Every line in the data below from the one containing "like they might" down to the one containing "loop := the_loop;", both included, must be retyped exactly; no other line is to appear.

START SUPPLIED DATA

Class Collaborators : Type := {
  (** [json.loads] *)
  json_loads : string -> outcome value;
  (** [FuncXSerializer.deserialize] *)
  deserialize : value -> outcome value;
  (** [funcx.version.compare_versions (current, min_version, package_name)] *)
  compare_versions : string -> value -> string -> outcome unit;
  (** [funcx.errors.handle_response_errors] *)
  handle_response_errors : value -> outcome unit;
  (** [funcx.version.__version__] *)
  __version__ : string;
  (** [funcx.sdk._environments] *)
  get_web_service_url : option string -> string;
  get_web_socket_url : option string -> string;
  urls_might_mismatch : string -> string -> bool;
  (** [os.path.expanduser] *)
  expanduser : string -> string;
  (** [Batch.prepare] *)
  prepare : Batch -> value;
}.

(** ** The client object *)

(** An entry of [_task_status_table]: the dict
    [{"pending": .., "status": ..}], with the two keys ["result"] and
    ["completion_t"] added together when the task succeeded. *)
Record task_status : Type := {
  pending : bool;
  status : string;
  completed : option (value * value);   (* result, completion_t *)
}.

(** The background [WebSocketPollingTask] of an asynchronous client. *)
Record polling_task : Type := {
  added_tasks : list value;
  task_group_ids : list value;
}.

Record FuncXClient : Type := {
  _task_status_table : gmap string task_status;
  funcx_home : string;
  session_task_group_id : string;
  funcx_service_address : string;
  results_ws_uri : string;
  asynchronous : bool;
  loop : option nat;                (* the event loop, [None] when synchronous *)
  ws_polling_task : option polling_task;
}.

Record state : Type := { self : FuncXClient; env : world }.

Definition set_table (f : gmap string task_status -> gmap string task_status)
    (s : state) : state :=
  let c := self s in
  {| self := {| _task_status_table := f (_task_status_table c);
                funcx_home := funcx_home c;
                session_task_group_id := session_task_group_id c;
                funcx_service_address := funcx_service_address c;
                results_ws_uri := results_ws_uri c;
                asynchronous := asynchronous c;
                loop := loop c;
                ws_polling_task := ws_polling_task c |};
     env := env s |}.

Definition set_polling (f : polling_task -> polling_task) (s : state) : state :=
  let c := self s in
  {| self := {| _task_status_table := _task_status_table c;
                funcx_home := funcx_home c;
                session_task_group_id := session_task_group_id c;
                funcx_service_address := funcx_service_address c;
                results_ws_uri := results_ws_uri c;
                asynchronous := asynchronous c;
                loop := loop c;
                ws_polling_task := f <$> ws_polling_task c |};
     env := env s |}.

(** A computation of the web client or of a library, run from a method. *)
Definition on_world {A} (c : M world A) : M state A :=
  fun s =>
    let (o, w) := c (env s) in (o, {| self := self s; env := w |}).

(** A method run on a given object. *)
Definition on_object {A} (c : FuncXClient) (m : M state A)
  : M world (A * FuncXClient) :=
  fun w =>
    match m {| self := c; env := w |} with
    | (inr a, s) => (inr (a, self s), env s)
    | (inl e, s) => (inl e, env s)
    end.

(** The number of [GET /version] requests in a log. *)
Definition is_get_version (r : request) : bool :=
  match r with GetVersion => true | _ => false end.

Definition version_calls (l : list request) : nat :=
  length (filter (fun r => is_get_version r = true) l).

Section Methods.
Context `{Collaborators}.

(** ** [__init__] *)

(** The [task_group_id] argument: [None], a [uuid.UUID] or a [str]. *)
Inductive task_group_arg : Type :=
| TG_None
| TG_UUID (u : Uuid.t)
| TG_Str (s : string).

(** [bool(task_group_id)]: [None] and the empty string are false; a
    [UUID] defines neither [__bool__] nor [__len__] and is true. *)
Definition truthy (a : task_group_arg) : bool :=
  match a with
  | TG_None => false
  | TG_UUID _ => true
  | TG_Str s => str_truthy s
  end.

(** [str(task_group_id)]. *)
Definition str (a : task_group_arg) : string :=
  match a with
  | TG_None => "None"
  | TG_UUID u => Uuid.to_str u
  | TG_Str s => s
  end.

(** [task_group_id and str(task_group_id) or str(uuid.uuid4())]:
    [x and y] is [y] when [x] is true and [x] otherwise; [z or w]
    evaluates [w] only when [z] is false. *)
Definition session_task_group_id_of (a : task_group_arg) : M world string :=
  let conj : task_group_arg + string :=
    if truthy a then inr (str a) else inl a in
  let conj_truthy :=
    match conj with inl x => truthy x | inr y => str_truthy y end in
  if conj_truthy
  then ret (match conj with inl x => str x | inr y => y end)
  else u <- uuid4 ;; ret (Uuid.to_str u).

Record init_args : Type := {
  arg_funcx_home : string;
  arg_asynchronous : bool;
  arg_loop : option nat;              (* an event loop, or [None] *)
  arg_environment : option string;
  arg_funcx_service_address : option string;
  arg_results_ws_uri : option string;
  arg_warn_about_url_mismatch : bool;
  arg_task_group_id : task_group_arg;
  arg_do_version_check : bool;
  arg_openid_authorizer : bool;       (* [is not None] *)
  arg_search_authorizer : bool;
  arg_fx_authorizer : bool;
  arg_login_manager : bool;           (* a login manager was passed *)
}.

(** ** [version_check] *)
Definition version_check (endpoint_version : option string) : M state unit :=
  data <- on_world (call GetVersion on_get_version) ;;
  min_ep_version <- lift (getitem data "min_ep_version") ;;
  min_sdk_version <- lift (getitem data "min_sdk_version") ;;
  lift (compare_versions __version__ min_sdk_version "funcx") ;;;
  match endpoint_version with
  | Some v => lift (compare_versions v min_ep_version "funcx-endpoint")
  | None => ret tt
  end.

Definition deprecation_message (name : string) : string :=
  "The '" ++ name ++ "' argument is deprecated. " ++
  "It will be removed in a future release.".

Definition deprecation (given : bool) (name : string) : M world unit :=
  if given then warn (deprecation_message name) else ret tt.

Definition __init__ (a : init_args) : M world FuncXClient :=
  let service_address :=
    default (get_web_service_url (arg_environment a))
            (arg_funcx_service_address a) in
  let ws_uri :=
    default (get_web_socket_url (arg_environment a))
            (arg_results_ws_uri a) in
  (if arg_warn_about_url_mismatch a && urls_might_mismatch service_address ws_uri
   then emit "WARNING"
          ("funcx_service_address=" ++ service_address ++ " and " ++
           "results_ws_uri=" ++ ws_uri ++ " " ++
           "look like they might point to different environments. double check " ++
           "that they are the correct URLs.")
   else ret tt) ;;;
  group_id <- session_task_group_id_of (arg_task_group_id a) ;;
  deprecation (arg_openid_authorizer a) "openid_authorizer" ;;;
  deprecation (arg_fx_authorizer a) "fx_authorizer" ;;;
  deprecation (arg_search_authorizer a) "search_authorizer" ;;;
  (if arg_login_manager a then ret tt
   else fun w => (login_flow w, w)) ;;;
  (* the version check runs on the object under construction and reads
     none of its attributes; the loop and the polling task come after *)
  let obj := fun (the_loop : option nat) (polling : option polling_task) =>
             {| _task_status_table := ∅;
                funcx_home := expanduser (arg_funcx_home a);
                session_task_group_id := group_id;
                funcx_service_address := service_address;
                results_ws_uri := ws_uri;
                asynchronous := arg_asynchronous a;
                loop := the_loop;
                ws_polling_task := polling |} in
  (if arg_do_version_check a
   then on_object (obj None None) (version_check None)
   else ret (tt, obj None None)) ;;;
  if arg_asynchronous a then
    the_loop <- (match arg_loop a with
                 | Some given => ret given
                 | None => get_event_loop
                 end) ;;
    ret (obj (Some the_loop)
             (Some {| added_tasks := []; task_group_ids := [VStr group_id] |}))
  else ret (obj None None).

END SUPPLIED DATA

__RESPONSE TO THIS EXERCISE__
           "look like they might point to different environments. double check " ++
           "that they are the correct URLs.")
   else ret tt) ;;;
  group_id <- session_task_group_id_of (arg_task_group_id a) ;;
  deprecation (arg_openid_authorizer a) "openid_authorizer" ;;;
  deprecation (arg_fx_authorizer a) "fx_authorizer" ;;;
  deprecation (arg_search_authorizer a) "search_authorizer" ;;;
  (if arg_login_manager a then ret tt
   else fun w => (login_flow w, w)) ;;;
  (* the version check runs on the object under construction and reads
     none of its attributes; the loop and the polling task come after *)
  let obj := fun (the_loop : option nat) (polling : option polling_task) =>
             {| _task_status_table := ∅;
                funcx_home := expanduser (arg_funcx_home a);
                session_task_group_id := group_id;
                funcx_service_address := service_address;
                results_ws_uri := ws_uri;
                asynchronous := arg_asynchronous a;
                loop := the_loop;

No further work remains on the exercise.